The company’s luxury stores launched on Amazon’s mobile app on Tuesday alongside the iconic fashion house, Oscar de la Renta. The designer’s store has a collection of pre-fall and fall / winter 2020 ready-to-wear apparel, handbags, jewelry, accessories and a new perfume. In the coming weeks and seasons, more brands will be launched within Amazon’s luxury stores, the company said in a statement.

“I think about 100 percent of our current customers are on Amazon and a large percentage of those are key members,” Alex de Boulain, CEO of Oscar de la Renta, told Vogue. “For me it is to get more Mindshare with existing customers in addition to acquiring new customers – that’s the name of the game.”
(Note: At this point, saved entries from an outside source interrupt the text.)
Lemma add_idea_unknown_category_witness :
  Py.lit "drinks" <> Py.lit "food"
  /\ Py.lit "drinks" <> Py.lit "festival"
  /\ add_idea 10 (Py.lit "drinks") (Some pizza) voted_idea
     = (Py.Raise (Py.IntegrityError Py.CheckCategory), voted_idea).
Proof.
  split; [discriminate|]. split; [discriminate|].
  apply (add_idea_unknown_category 10 (Py.lit "drinks") (Some pizza)
                                   voted_idea);
    [discriminate | discriminate | reflexivity].
Defined.

(** ** The rows of the ideas table *)

Section Rows.

(** A row of the ideas table after a call was there before the call, or
    is the row [add_idea] has just made. *)
Lemma run_call_rows now k c r :
  In r (ideas (after (run_call now k) c)) ->
  In r (ideas c)
  \/ exists cat text,
       k = AddIdea cat text
       /\ category_check cat = true
       /\ Py.strip (Py.or_empty text) <> []
       /\ r = mk_idea (next_id id (seq_ideas c) (ideas c)) cat
                      (Py.strip (Py.or_empty text)) 0 now.
Proof.
  destruct k as [cat text|i u|i]; unfold after; simpl.
  - destruct (add_idea_cases now cat text c)
      as [[E ->]|[(E & Ec & ->)|(E & Ec & ->)]]; simpl; auto.
    intros H. apply in_app_or in H as [H|[<-|[]]]; [auto|].
    right. exists cat, text. auto.
  - rewrite toggle_vote_pair. simpl. unfold after.
    unfold toggle_vote, bind, toggle_vote_act, toggle_vote_insert,
      try_except_IntegrityError_pass, insert_vote.
    destruct (select_vote_id i u c); simpl; auto.
    destruct (existsb _ _); simpl; auto.
    destruct (foreign_keys c && negb (idea_exists i c)); simpl; auto.
  - intros H. apply filter_In in H as [H _]. auto.
Qed.

Lemma run_call_seq_ideas now k c :
  seq_ideas c <= seq_ideas (after (run_call now k) c).
Proof.
  destruct k as [cat text|i u|i]; unfold after; simpl.
  - destruct (add_idea_cases now cat text c)
      as [[E ->]|[(E & Ec & ->)|(E & Ec & ->)]]; simpl; try lia.
    pose proof (next_id_above id (seq_ideas c) (ideas c)) as [H _]. lia.
  - unfold toggle_vote, bind, toggle_vote_act, toggle_vote_insert,
      try_except_IntegrityError_pass, insert_vote.
    destruct (select_vote_id i u c); simpl; try lia.
    destruct (existsb _ _); simpl; try lia.
    destruct (foreign_keys c && negb (idea_exists i c)); simpl; lia.
  - lia.
Qed.

Lemma run_calls_later_rows ks c r :
  In r (ideas (run_calls ks c)) -> In r (ideas c) \/ seq_ideas c < id r.
Proof.
  revert c. induction ks as [|[now k] ks IH]; simpl; intros c H; [auto|].
  pose proof (run_call_seq_ideas now k c) as Hseq.
  destruct (IH _ H) as [Hin|Hlt]; [|right; lia].
  destruct (run_call_rows now k c r Hin)
    as [Hc|(cat & text & _ & _ & _ & ->)]; [auto|].
  right. simpl. apply next_id_above.
Qed.

Lemma reachable_contents_trimmed c :
  reachable c -> Forall (fun r => trimmed (content r)) (ideas c).
Proof.
  induction 1 as [|c Hr IH|c now k Hr IH]; simpl; auto.
  rewrite Forall_forall in *. intros r Hin.
  destruct (run_call_rows now k c r Hin)
    as [Hc|(cat & text & _ & _ & Hne & ->)]; [auto|]. simpl.
  destruct (strip_split (Py.or_empty text)) as (_ & _ & _ & _ & _ & [E|T]);
    [contradiction | assumption].
Qed.

End Rows.

(** X3.  In every reachable state, the content of every idea is not
    empty and has no whitespace character at its beginning or its end,
    and its category is "food" or "festival". *)
Theorem ideas_well_formed (c : conn) (r : idea) :
  reachable c -> In r (ideas c) ->
  trimmed (content r)
  /\ Py.strip (content r) = content r
  /\ (category r = Py.lit "food" \/ category r = Py.lit "festival").
Proof.
  intros Hr Hin.
  pose proof (reachable_contents_trimmed c Hr) as Ht.
  pose proof (categories_checked c (reachable_consistent c Hr)) as Hc.
  rewrite Forall_forall in Ht, Hc.
  split; [now apply Ht|]. split; [now apply trimmed_strip, Ht|].
  now apply category_check_iff, Hc.
Qed.

(** X4.  Ids of ideas are never given twice, and rows of ideas are never
    changed: in a reachable state every idea has a positive id no
    larger than the counter of the table, and after any further calls
    every idea of the table is one of the rows of now, as it is now, or
    has an id above the counter of now. *)
Theorem idea_ids_never_reused (c : conn) :
  reachable c ->
  (forall r, In r (ideas c) -> 0 < id r <= seq_ideas c)
  /\ NoDup (map id (ideas c))
  /\ (forall ks r,
         In r (ideas (run_calls ks c)) ->
         In r (ideas c) \/ seq_ideas c < id r).
Proof.
  intros Hr. pose proof (reachable_consistent c Hr) as Hc.
  split; [apply Forall_forall, Hc|]. split; [apply Hc|].
  intros ks r. apply run_calls_later_rows.
Qed.

Lemma ideas_well_formed_witness :
  reachable voted_idea
  /\ In (mk_idea 1 food pizza 0 10) (ideas voted_idea)
  /\ Py.strip pizza = pizza.
Proof.
  assert (H : reachable voted_idea) by apply reachable_run_calls, reach_new.
  assert (Hin : In (mk_idea 1 food pizza 0 10) (ideas voted_idea))
    by (left; reflexivity).
  split; [exact H|]. split; [exact Hin|].
  exact (proj1 (proj2 (ideas_well_formed voted_idea _ H Hin))).
Defined.

Lemma idea_ids_never_reused_witness :
  reachable deleted_idea
  /\ (In (mk_idea 2 food pizza 0 20)
         (ideas (run_calls [(20, AddIdea food (Some pizza))] deleted_idea))
      -> In (mk_idea 2 food pizza 0 20) (ideas deleted_idea)
         \/ seq_ideas deleted_idea < 2).
Proof.
  assert (H : reachable deleted_idea) by apply reachable_run_calls, reach_new.
  split; [exact H|].
  exact (proj2 (proj2 (idea_ids_never_reused deleted_idea H))
               [(20, AddIdea food (Some pizza))]
               (mk_idea 2 food pizza 0 20)).
Defined.

(** ** The list of [fetch_ideas] *)

Section Listing.

Lemma fetch_ideas_ext cat u c c' :
  ideas c = ideas c' -> votes c = votes c' ->
  fetch_ideas cat u c = fetch_ideas cat u c'.
Proof.
  intros Hi Hv. unfold fetch_ideas, select_ideas, result_set.
  now rewrite Hi, Hv.
Qed.

Lemma item_ids_closed_form cat u c :
  consistent c ->
  Permutation (map item_id (fetch_ideas cat u c))
              (map id (filter (fun i => Py.eqb (category i) cat) (ideas c))).
Proof.
  intros Hc. rewrite fetch_ideas_closed_form by assumption.
  rewrite map_map. simpl.
  transitivity (map r_id (map (row_of u c)
                  (filter (fun i => Py.eqb (category i) cat) (ideas c)))).
  - apply Permutation_map, order_by_perm.
  - rewrite map_map. simpl. reflexivity.
Qed.

Lemma food_not_festival : Py.eqb (Py.lit "food") (Py.lit "festival") = false.
Proof. reflexivity. Qed.

Lemma two_categories_lengths (l : list idea) :
  Forall (fun r => category_check (category r) = true) l ->
  (List.length (filter (fun i => Py.eqb (category i) (code FOOD)) l)
   + List.length (filter (fun i => Py.eqb (category i) (code FESTIVAL)) l)
   = List.length l)%nat.
Proof.
  induction 1 as [|r l Hr Hl IH]; simpl; [reflexivity|].
  apply category_check_iff in Hr.
  change (code FOOD) with (Py.lit "food") in *.
  change (code FESTIVAL) with (Py.lit "festival") in *.
  destruct Hr as [-> | ->].
  - rewrite eqb_refl, food_not_festival. simpl. lia.
  - rewrite eqb_refl.
    replace (Py.eqb (Py.lit "festival") (Py.lit "food")) with false
      by reflexivity.
    simpl. lia.
Qed.

End Listing.

(** X5.  In every reachable state [fetch_ideas] lists every idea of the
    category asked for exactly once, and no other idea: the ids of its
    items are, in some order, the ids of the rows of that category,
    without repetition. *)
Theorem fetch_ideas_each_idea_once (cat u : Py.str) (c : conn) :
  reachable c ->
  NoDup (map item_id (fetch_ideas cat u c))
  /\ Permutation
       (map item_id (fetch_ideas cat u c))
       (map id (filter (fun i => Py.eqb (category i) cat) (ideas c))).
Proof.
  intros Hr. pose proof (reachable_consistent c Hr) as Hc.
  pose proof (item_ids_closed_form cat u c Hc) as Hp.
  split; [|exact Hp].
  apply (Permutation_NoDup (Permutation_sym Hp)).
  apply NoDup_map_filter, Hc.
Qed.

Lemma fetch_ideas_each_idea_once_witness :
  reachable (abc_board 1 2 3)
  /\ NoDup (map item_id (fetch_ideas food u1 (abc_board 1 2 3))).
Proof.
  assert (H : reachable (abc_board 1 2 3))
    by apply reachable_run_calls, reach_new.
  split; [exact H|].
  exact (proj1 (fetch_ideas_each_idea_once food u1 (abc_board 1 2 3) H)).
Defined.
The new store concept is open only to invited shoppers in the US, and allows customers to view items in 360-degree detail. Luxury brands will have more freedom in how they share their value through their store and Amazon’s merchandising tool, which allows them to create and personalize their store’s content. They said they would be able to offer shoppers their own customer services to answer specific questions about their collections and choose how they pack and ship their customers, the company said.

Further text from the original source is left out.